Sensitivity analyses

As there are different methods of identifying the comorbidities when risk adjusting, we performed sensitivity analyses that reflected these alternative methods.

Firstly, we examined emergency admissions in the follow-up period and compared week and weekend admissions in terms of whether the relevant condition was recorded in any diagnosis field (primary or secondary) in the first consultant episode. In this analysis, we included admissions, regardless of whether the relevant condition was recorded in the primary diagnosis field.

Secondly, we examined whether there were differences in recording between weekend and weekday emergency admissions within the follow-up period, when we included all diagnosis fields from all consultant episodes during a patient hospital stay.

We also examined whether differences between weekend and weekday recording existed specifically for admissions that occurred near the end of life. It could be that hospital teams spend less time trying to identify and record co-morbidities for patients who have died.

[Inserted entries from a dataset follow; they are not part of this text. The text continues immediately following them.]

(** * PyNAM [run.py]: scheduler, analyser, merger and finaliser

  A shallow embedding of the pipeline driver of PyNAM ([src/run.py]):
  - [parse_parameters], [validate_parameters]: the command line;
  - [create_networks]: the names of the job files;
  - [execute_networks]: the bounded process scheduler and the single-job
    path with its output file names;
  - [analyse_output]: the per-job analyser filling the result tables;
  - [append_analysis]: the merger of result-table mappings;
  - [finalize_analysis]: the finaliser sorting every table.

  Python dictionaries keyed by experiment name are finite maps
  ([gmap string _]); exceptions are the [Raise] case of a small error
  monad; the sub-processes of the scheduler are driven by a discrete clock
  that advances by one at every [time.sleep]. *)

From Stdlib Require Import ZArith Lia Ascii.
From stdpp Require Import base option list sorting strings pretty gmap fin_maps.

Set Warnings "-register-all".

Local Open Scope Z_scope.
Local Open Scope string_scope.
Local Open Scope list_scope.
Local Open Scope nat_scope.

(** ** Python values shared by all components *)

Module Py.

(** The exceptions the modelled code can raise. *)
Inductive exn : Type :=
| IndexError
| KeyError
| ValueError
| TypeError
| IOError.

(** A computation either returns a value or raises. *)
Inductive result (A : Type) : Type :=
| Ok (a : A)
| Raise (e : exn).
Arguments Ok {A} a.
Arguments Raise {A} e.

#[global] Instance result_ret : MRet result := @Ok.
#[global] Instance result_bind : MBind result :=
  λ A B f m, match m with Ok a => f a | Raise e => Raise e end.
#[global] Instance result_fmap : FMap result :=
  λ A B f m, match m with Ok a => Ok (f a) | Raise e => Raise e end.

Definition raised {A} (m : result A) : Prop := ∃ e, m = Raise e.

(** [s.endswith(suffix)]. *)
Definition endswith (s suffix : string) : bool :=
  (String.length suffix <=? String.length s) &&
  String.eqb
    (String.substring (String.length s - String.length suffix)
       (String.length suffix) s)
    suffix.

(** [s.startswith(prefix)]. *)
Definition startswith (s pre : string) : bool := String.prefix pre s.

(** [s[:-n]] for a positive literal [n]: the string without its last [n]
    characters, empty when it has fewer. *)
Definition drop_last (n : nat) (s : string) : string :=
  String.substring 0 (String.length s - n) s.

(** [l.pop()]: the last element and the list without it. *)
Definition pop {A} (l : list A) : option (A * list A) :=
  match reverse l with
  | [] => None
  | x :: r => Some (x, reverse r)
  end.

End Py.
Export Py.


(** ** Numbers and arrays *)

(** The program computes with Python floats and NumPy [float64] cells.
    Their arithmetic is not part of the program: it is an interface, and
    every statement below holds for each implementation of it. [f_eqb] is
    [==], [f_leb] is the order [np.lexsort] sorts by, [f_of_nat] converts
    a count, [np_mean] and [np_std] are NumPy's reductions. *)
Class Number (F : Type) : Type := {
  f_zero : F;
  f_inf : F;
  f_of_nat : nat → F;
  f_add : F → F → F;
  f_sub : F → F → F;
  f_mul : F → F → F;
  f_div : F → F → F;
  f_eqb : F → F → bool;
  f_leb : F → F → bool;
  np_mean : list F → F;
  np_std : list F → F
}.

(** What a sort needs of the order: any two cells compare, transitively. *)
Class NumberOrder (F : Type) `{Number F} : Prop := {
  f_leb_total : ∀ x y : F, f_leb x y = true ∨ f_leb y x = true;
  f_leb_trans : ∀ x y z : F,
    f_leb x y = true → f_leb y z = true → f_leb x z = true
}.

#[global] Instance number_inhabited `{Number F} : Inhabited F :=
  populate f_zero.

Module NumPy.
Section Arrays.
Context {F : Type} `{Number F}.

(** An [ndarray] of one or of two dimensions; the second kind carries its
    number of columns, which an array without rows still has. *)
Inductive ndarray : Type :=
| Arr1 (v : list F)
| Arr2 (ncols : nat) (rows : list (list F)).

(** [np.zeros(n)] and [np.zeros((n, c))]. *)
Definition zeros1 (n : nat) : list F := replicate n f_zero.
Definition zeros (n c : nat) : ndarray := Arr2 c (replicate n (zeros1 c)).

(** [sum(xs)]: Python adds from the left, starting at 0. *)
Definition py_sum (xs : list F) : F := foldl f_add f_zero xs.

(** [v[i] = x] on a one-dimensional array. *)
Definition set_item (v : list F) (i : nat) (x : F) : result (list F) :=
  if i <? length v then Ok (<[i := x]> v) else Raise IndexError.

(** [a[i] = v] on a two-dimensional array: the row must exist, and the
    vector must have the width of the array or one cell. *)
Definition set_row (a : ndarray) (i : nat) (v : list F) : result ndarray :=
  match a with
  | Arr1 _ => Raise ValueError
  | Arr2 c rows =>
      if i <? length rows then
        if length v =? c then Ok (Arr2 c (<[i := v]> rows))
        else match v with
             | [x] => Ok (Arr2 c (<[i := replicate c x]> rows))
             | _ => Raise ValueError
             end
      else Raise IndexError
  end.

(** [a[:n, :]]. *)
Definition slice_to (a : ndarray) (n : nat) : result ndarray :=
  match a with
  | Arr1 _ => Raise IndexError
  | Arr2 c rows => Ok (Arr2 c (take n rows))
  end.

(** A row of the source stretched to the width [c1] of the target. *)
Definition broadcast_row (c1 c2 : nat) (r : list F) : list F :=
  if c2 =? c1 then r
  else match r with
       | x :: _ => replicate c1 x
       | [] => []
       end.

(** [a[lo:hi, :] = src]. Slice bounds are clipped to the array. The source
    must have the shape of the slice, except that a dimension of size one
    is stretched (broadcast) to the size of the slice, whatever that is,
    zero included. *)
Definition assign_rows (a : ndarray) (lo hi : nat) (src : ndarray)
    : result ndarray :=
  match a, src with
  | Arr2 c1 rows1, Arr2 c2 rows2 =>
      let lo' := lo `min` length rows1 in
      let hi' := hi `min` length rows1 in
      let t := hi' - lo' in
      let s := length rows2 in
      if ((s =? t) || (s =? 1)) && ((c2 =? c1) || (c2 =? 1)) then
        let src_rows :=
          if s =? t then rows2 else replicate t (default [] (head rows2)) in
        Ok (Arr2 c1 (take lo' rows1 ++
                     map (broadcast_row c1 c2) src_rows ++
                     drop hi' rows1))
      else Raise ValueError
  | _, _ => Raise IndexError
  end.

Since patients attending at the weekend are more likely to die, this could bias any analysis of the ‘weekend effect’. Consistent with many studies of the weekend effect, we examined admissions that occurred within 30 days of death, and restricted the analysis to deaths that occurred in hospital [8, 16, 17, 47]. We excluded admissions where the relevant condition was given as the primary diagnosis, and compared week and weekend admissions in terms of whether the relevant condition was recorded in the secondary diagnosis fields within the first episode. Where a patient had several admissions in the 30 days prior to dying, the first of these admissions was selected.

Results

Between 1 April 2009 and 31 March 2011, there were 7,863,625 inpatient emergency admissions in England for 4,959,579 adult patients at 147 acute non-specialist trusts that satisfied our inclusion and exclusion criteria (Fig. 1).

Fig. 1
figure 1

Flow chart. 1Patients with a confirmed history of a long-term condition: Patients with at least 2 separate emergency admissions in the pre-period at which the comorbidity was recorded. 2Secondary diagnoses cohorts: Patients with at least two admissions in the pre-period where the comorbidity was recorded and a post-period admission where the diagnosis was not recorded as the primary diagnosis. 3All diagnoses cohorts: Patients with at least 2 admissions in the pre-period where the comorbidity was recorded and a post-period admission. 4End of life cohorts: Patients with at least two admissions in the pre-period where the comorbidity was recorded and a post-period admission within 30 days of death where the diagnosis was not recorded as the primary diagnosis. CPD=chronic pulmonary disease; CHF=congestive heart failure; H/P plegia=hemiplegia / paraplegia; Met cancer=metastatic cancer

The number of patients identified as having a confirmed history of a long-term condition within the pre-period were as follows: 251,915 patients with chronic pulmonary disease, 226,298 with diabetes, 93,977 with congestive heart failure, 92,404 with dementia, 15,404 with hemiplegia or paraplegia and 48,572 with metastatic cancer (Fig. 1).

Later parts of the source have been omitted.